• **GIVEN DATA**:

# # # # #

(** [Budget::check]. *)
Definition check : BM unit :=
  fun b =>
    let i := observations b in
    let b := tick b in
    if env_cancelled i then (Err cancelled_error, b)
    else match deadline b with
         | Some d => if d <=? env_now i then (Err timeout_error, b) else (Ok tt, b)
         | None => (Ok tt, b)
         end.

(** [Budget::deadline_expired] at the instant [now]. *)
Definition deadline_expired (now : N) (b : Budget) : bool :=
  match deadline b with
  | Some d => d <=? now
  | None => false
  end.

(** [Budget::charge_object]. *)
Definition charge_object (n : N) : BM unit :=
  let! _ := check in
  fun b =>
  if max_object_bytes (limits b) <? n then
    (Err (with_limit "max_object_bytes"
       (Error_new ObjectTooLarge
          ("object of " ++ pretty n ++ " bytes exceeds max_object_bytes "
           ++ pretty (max_object_bytes (limits b))))), b)
  else
    (let! _ := (fun b => if object_charge_suspensions b =? 0
                         then charge CObjects 1 (max_objects (limits b)) "max_objects" b
                         else (Ok tt, b)) in
     fun b =>
       if duplicate_graph_read_suspensions b =? 0 then
         let b := set_objects_read (wadd64 (objects_read b) 1) b in
         charge CObjectBytes n (max_total_object_bytes (limits b)) "max_total_object_bytes" b
       else (Ok tt, b)) b.

(** [Budget::charge_object_visit] and [Budget::charge_header]. *)
Definition charge_object_visit : BM unit :=
  let! _ := check in
  fun b => if object_charge_suspensions b =? 0
           then charge CObjects 1 (max_objects (limits b)) "max_objects" b
           else (Ok tt, b).
Definition charge_header : BM unit :=
  let! _ := check in
  fun b => if object_charge_suspensions b =? 0
           then charge CObjects 1 (max_objects (limits b)) "max_objects" b
           else (Ok tt, b).

(** [Budget::charge_tree_entry], [charge_integrity_bytes],
    [charge_provider_request] and [charge_provider_bytes]. *)
Definition charge_tree_entry : BM unit :=
  let! _ := check in
  fun b => charge CTreeEntries 1 (max_tree_entries (limits b)) "max_tree_entries" b.
Definition charge_integrity_bytes (n : N) : BM unit :=
  let! _ := check in
  fun b => charge CObjectBytes n (max_total_object_bytes (limits b)) "max_total_object_bytes" b.
Definition charge_provider_request : BM unit :=
  let! _ := check in
  fun b => charge CProviderRequests 1 (max_provider_requests (limits b)) "max_provider_requests" b.
Definition charge_provider_bytes (n : N) : BM unit :=
  let! _ := check in
  fun b => charge CProviderBytes n (max_provider_bytes (limits b)) "max_provider_bytes" b.

(** [Budget::without_object_charge]: a graph read. The closure runs over a
    world that contains the budget; the [Restore] guard undoes the
    suspensions on every exit, errors included. *)
Definition without_object_charge {T A} (oid : Oid) (read : ST (Budget * T) Error A)
  : ST (Budget * T) Error A :=
  fun '(b, t) =>
    let duplicate := bool_decide (oid ∈ graph_reads b) in
    let b := set_graph_reads ({[oid]} ∪ graph_reads b) b in
    let b := set_suspensions (wadd64 (object_charge_suspensions b) 1)
               (if duplicate then wadd64 (duplicate_graph_read_suspensions b) 1
                else duplicate_graph_read_suspensions b) b in
    let '(result, (b, t)) := read (b, t) in
    let b := set_suspensions (wsub64 (object_charge_suspensions b) 1)
               (if duplicate then wsub64 (duplicate_graph_read_suspensions b) 1
                else duplicate_graph_read_suspensions b) b in
    (result, (b, t)).

(** [Budget::without_object_recharge]: replay of a cursor prefix. *)
Definition without_object_recharge {T A} (replay : ST (Budget * T) Error A)
  : ST (Budget * T) Error A :=
  fun '(b, t) =>
    let b := set_suspensions (wadd64 (object_charge_suspensions b) 1)
               (wadd64 (duplicate_graph_read_suspensions b) 1) b in
    let '(result, (b, t)) := replay (b, t) in
    let b := set_suspensions (wsub64 (object_charge_suspensions b) 1)
               (wsub64 (duplicate_graph_read_suspensions b) 1) b in
    (result, (b, t)).

(** [record_cache_hit] and [record_cache_miss]. *)
Definition record_cache_hit (b : Budget) : Budget :=
  set_cache (wadd64 (cache_hits b) 1) (cache_misses b) b.
Definition record_cache_miss (b : Budget) : Budget :=
  set_cache (cache_hits b) (wadd64 (cache_misses b) 1) b.

(** [Budget::check_delta_depth]. *)
Definition check_delta_depth (depth : N) (b : Budget) : Res unit :=
  if max_delta_depth (limits b) <? depth then
    Err (with_limit "max_delta_depth"
      (Error_new BudgetExceeded
         ("delta chain depth " ++ pretty depth ++ " exceeds max_delta_depth "
          ++ pretty (max_delta_depth (limits b)))))
  else Ok tt.

(** [Budget::spent], [tree_entries_spent] and [cache_spent]. *)
Definition spent (b : Budget) : N * N * N * N :=
  (objects_read b, object_bytes b, provider_requests b, provider_bytes b).
Definition tree_entries_spent (b : Budget) : N := tree_entries b.
Definition cache_spent (b : Budget) : N * N := (cache_hits b, cache_misses b).

End Operations.

(** A budget operation running in a world that contains the budget. *)
Definition on_budget {T A} (m : BM A) : ST (Budget * T) Error A :=
  fun '(b, t) => let '(r, b) := m b in (r, (b, t)).

(* ------------------------------------------------------------------ *)
(** ** Sequences of operations

    A budget is shared by a job's threads. Each atomic counter has one
    modification order, and an operation's outcome is fixed by the value its
    own [fetch_add] returned, so the interleavings of a run are the sequences
    of these operations. *)

Inductive BudgetOp : Type :=
| OpObject (n : N)
| OpVisit
| OpHeader
| OpTreeEntry
| OpIntegrity (n : N)
| OpProviderRequest
| OpProviderBytes (n : N)
| OpGraphObject (oid : Oid) (n : N)
| OpCacheHit
| OpCacheMiss.

Section Runs.
Context `{Env}.

Definition op_run (op : BudgetOp) (b : Budget) : Res unit * Budget :=
  match op with
  | OpObject n => charge_object n b
  | OpVisit => charge_object_visit b
  | OpHeader => charge_header b
  | OpTreeEntry => charge_tree_entry b
  | OpIntegrity n => charge_integrity_bytes n b
  | OpProviderRequest => charge_provider_request b
  | OpProviderBytes n => charge_provider_bytes n b
  | OpGraphObject oid n =>
      let '(r, (b, _)) := without_object_charge oid (on_budget (charge_object n)) (b, tt) in (r, b)
  | OpCacheHit => (Ok tt, record_cache_hit b)
  | OpCacheMiss => (Ok tt, record_cache_miss b)
  end.

(** The operations of a run with their outcomes, and the final budget. *)
Fixpoint run_ops (ops : list BudgetOp) (b : Budget) : list (BudgetOp * Res unit) * Budget :=
  match ops with
  | [] => ([], b)
  | op :: ops =>
      let '(r, b) := op_run op b in
      let '(rs, b) := run_ops ops b in
      ((op, r) :: rs, b)
  end.

End Runs.

(** The ceiling of a counter, what a successful operation consumed of it, and
    the most an operation may add to it. *)
Definition ceiling (c : Counter) (l : BudgetLimits) : N :=
  match c with
  | CObjects => max_objects l
  | CObjectBytes => max_total_object_bytes l
  | CProviderRequests => max_provider_requests l
  | CProviderBytes => max_provider_bytes l
  | CTreeEntries => max_tree_entries l
  end.

(** The objects whose graph read was attempted; only the first attempt of an
    object is charged for its bytes. *)
Definition op_seen (op : BudgetOp) (seen : gset Oid) : gset Oid :=
  match op with
  | OpGraphObject oid _ => {[oid]} ∪ seen
  | _ => seen
  end.

Definition op_demand (c : Counter) (seen : gset Oid) (op : BudgetOp) : N :=
  match c, op with
  | CObjects, (OpObject _ | OpVisit | OpHeader) => 1
  | CObjectBytes, (OpObject n | OpIntegrity n) => n
  | CObjectBytes, OpGraphObject oid n => if bool_decide (oid ∈ seen) then 0 else n
  | CProviderRequests, OpProviderRequest => 1
  | CProviderBytes, OpProviderBytes n => n
  | CTreeEntries, OpTreeEntry => 1
  | _, _ => 0
  end.

(** An upper bound of the demand, whatever was read before. *)
Definition op_cost (c : Counter) (op : BudgetOp) : N :=
  match c, op with
  | CObjectBytes, OpGraphObject _ n => n
  | _, _ => op_demand c ∅ op
  end.

Fixpoint granted (c : Counter) (seen : gset Oid) (rs : list (BudgetOp * Res unit)) : N :=
  match rs with
  | [] => 0
  | (op, r) :: rs =>
      (match r with Ok _ => op_demand c seen op | Err _ => 0 end) + granted c (op_seen op seen) rs
  end.
Definition total_cost (c : Counter) (ops : list BudgetOp) : N :=
  foldr (fun op acc => op_cost c op + acc) 0 ops.

(* ------------------------------------------------------------------ *)
(** ** Lemmas *)

(** The frame of an operation: what no operation may change. *)
Definition idle (b : Budget) : Prop :=
  object_charge_suspensions b = 0 /\ duplicate_graph_read_suspensions b = 0.

Lemma counter_get_set c v b : counter_get c (counter_set c v b) = v.
Proof. by destruct c. Qed.

Lemma counter_get_set_ne c c' v b : c <> c' -> counter_get c' (counter_set c v b) = counter_get c' b.
Proof. by destruct c, c'. Qed.

(** Reduces an operation to its branches. *)
Ltac budget_cases :=
  unfold op_run, charge_object, charge_object_visit, charge_header, charge_tree_entry,
    charge_integrity_bytes, charge_provider_request, charge_provider_bytes,
    without_object_charge, on_budget, record_cache_hit, record_cache_miss, check, charge, sbind in *;
  simpl in *;
  repeat (case_match; simplify_eq/=).

Section Facts.
Context `{Env}.

Lemma wadd64_small a b : a + b < u64_mod -> wadd64 a b = a + b.
Proof. intros. unfold wadd64. by apply N.mod_small. Qed.

Lemma sadd64_le a b c : sadd64 a b <= c -> a + b < u64_mod -> a + b <= c.
Proof. unfold sadd64, u64_max, u64_mod. lia. Qed.

(** Closes one branch of [op_run_spec], given the amount added. *)
Ltac budget_branch :=
  split; [lia|]; split; [lia || (rewrite wadd64_small; lia)|];
  intros u Hu;
  first [ discriminate Hu
        | split; [lia|];
          first [ left; lia
                | right; match goal with
                  | E : (_ <? sadd64 _ _) = false |- _ =>
                      apply N.ltb_ge in E; apply (sadd64_le _ _ _ E); lia
                  end ] ].

(** One operation: it adds at most its cost to each counter, and it succeeds
    only when what it consumed still fits under the ceiling. *)
Lemma op_run_spec op b r b' c :
  op_run op b = (r, b') -> idle b -> counter_get c b + op_cost c op < u64_mod ->
  limits b' = limits b /\ idle b' /\ graph_reads b' = op_seen op (graph_reads b) /\
  exists a, a <= op_cost c op /\ counter_get c b' = counter_get c b + a /\
    (forall u, r = Ok u ->
       op_demand c (graph_reads b) op <= a /\
       (op_demand c (graph_reads b) op = 0 \/ counter_get c b + op_demand c (graph_reads b) op <= ceiling c (limits b))).
Proof.
  intros E [Ho Hd] Hlt. destruct op; budget_cases; rewrite ?Ho, ?Hd in *; simplify_eq/=.
  all: split; [done|]; split; [by split|]; split; [done|]; destruct c; simpl in *.
  all: repeat match goal with E : bool_decide (_ ∈ _) = _ |- _ => rewrite E end.
  all: match goal with |- exists a, a <= ?k /\ _ =>
         first [exists 0; solve [budget_branch] | exists k; solve [budget_branch]] end.
Qed.

Lemma run_ops_spec ops b rs b' c :
  run_ops ops b = (rs, b') -> idle b -> counter_get c b + total_cost c ops < u64_mod ->
  granted c (graph_reads b) rs = 0 \/ counter_get c b + granted c (graph_reads b) rs <= ceiling c (limits b).
Proof.
  revert b rs b'. induction ops as [|op ops IH]; intros b rs b' E Hi Hlt; simpl in E.
  - simplify_eq. by left.
  - destruct (op_run op b) as [r b1] eqn:E1. destruct (run_ops ops b1) as [rs1 b2] eqn:E2.
    simplify_eq. cbn [total_cost foldr] in Hlt. fold (total_cost c ops) in Hlt.
    destruct (op_run_spec _ _ _ _ c E1 Hi) as (Hl & Hi1 & Hg & a & Ha & Hc & Hr); [lia|].
    destruct (IH _ _ _ E2 Hi1) as [IH0|IH1]; [lia|..]; rewrite ?Hl, ?Hc, ?Hg in *;
      destruct r as [[]|]; cbn [granted]; rewrite ?N.add_0_l; auto with lia.
    + destruct (Hr tt eq_refl) as [? [?|?]]; lia.
    + destruct (Hr tt eq_refl) as [? [?|?]]; lia.
Qed.

(** C34. A budget never grants more than its ceiling. Start from a fresh
    budget and run any sequence of charges, under any timing of cancellation
    and of the deadline: for each counter, the total consumed by the
    operations that succeeded is within the configured limit, as long as the
    attempted total does not wrap the 64-bit counter. A commit-graph read
    consumes the bytes of its object when the object is asked for the first
    time, and nothing when it is asked for again. *)
Theorem budget_grants_within_limits l d ops c rs b' :
  total_cost c ops < u64_mod ->
  run_ops ops (Budget_new l d) = (rs, b') ->
  granted c ∅ rs <= ceiling c l.
Proof.
  intros Hlt E. change ∅ with (graph_reads (Budget_new l d)).
  destruct (run_ops_spec _ _ _ _ c E) as [->|Hg]; [done|by destruct c|lia|].
  change (limits (Budget_new l d)) with l in Hg. lia.
Qed.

# # # # #

• **EXERCISE**: For the entries above, say how many lines contain the word "CObjects", giving the number alone.

• **RESPONSE AREA**: 5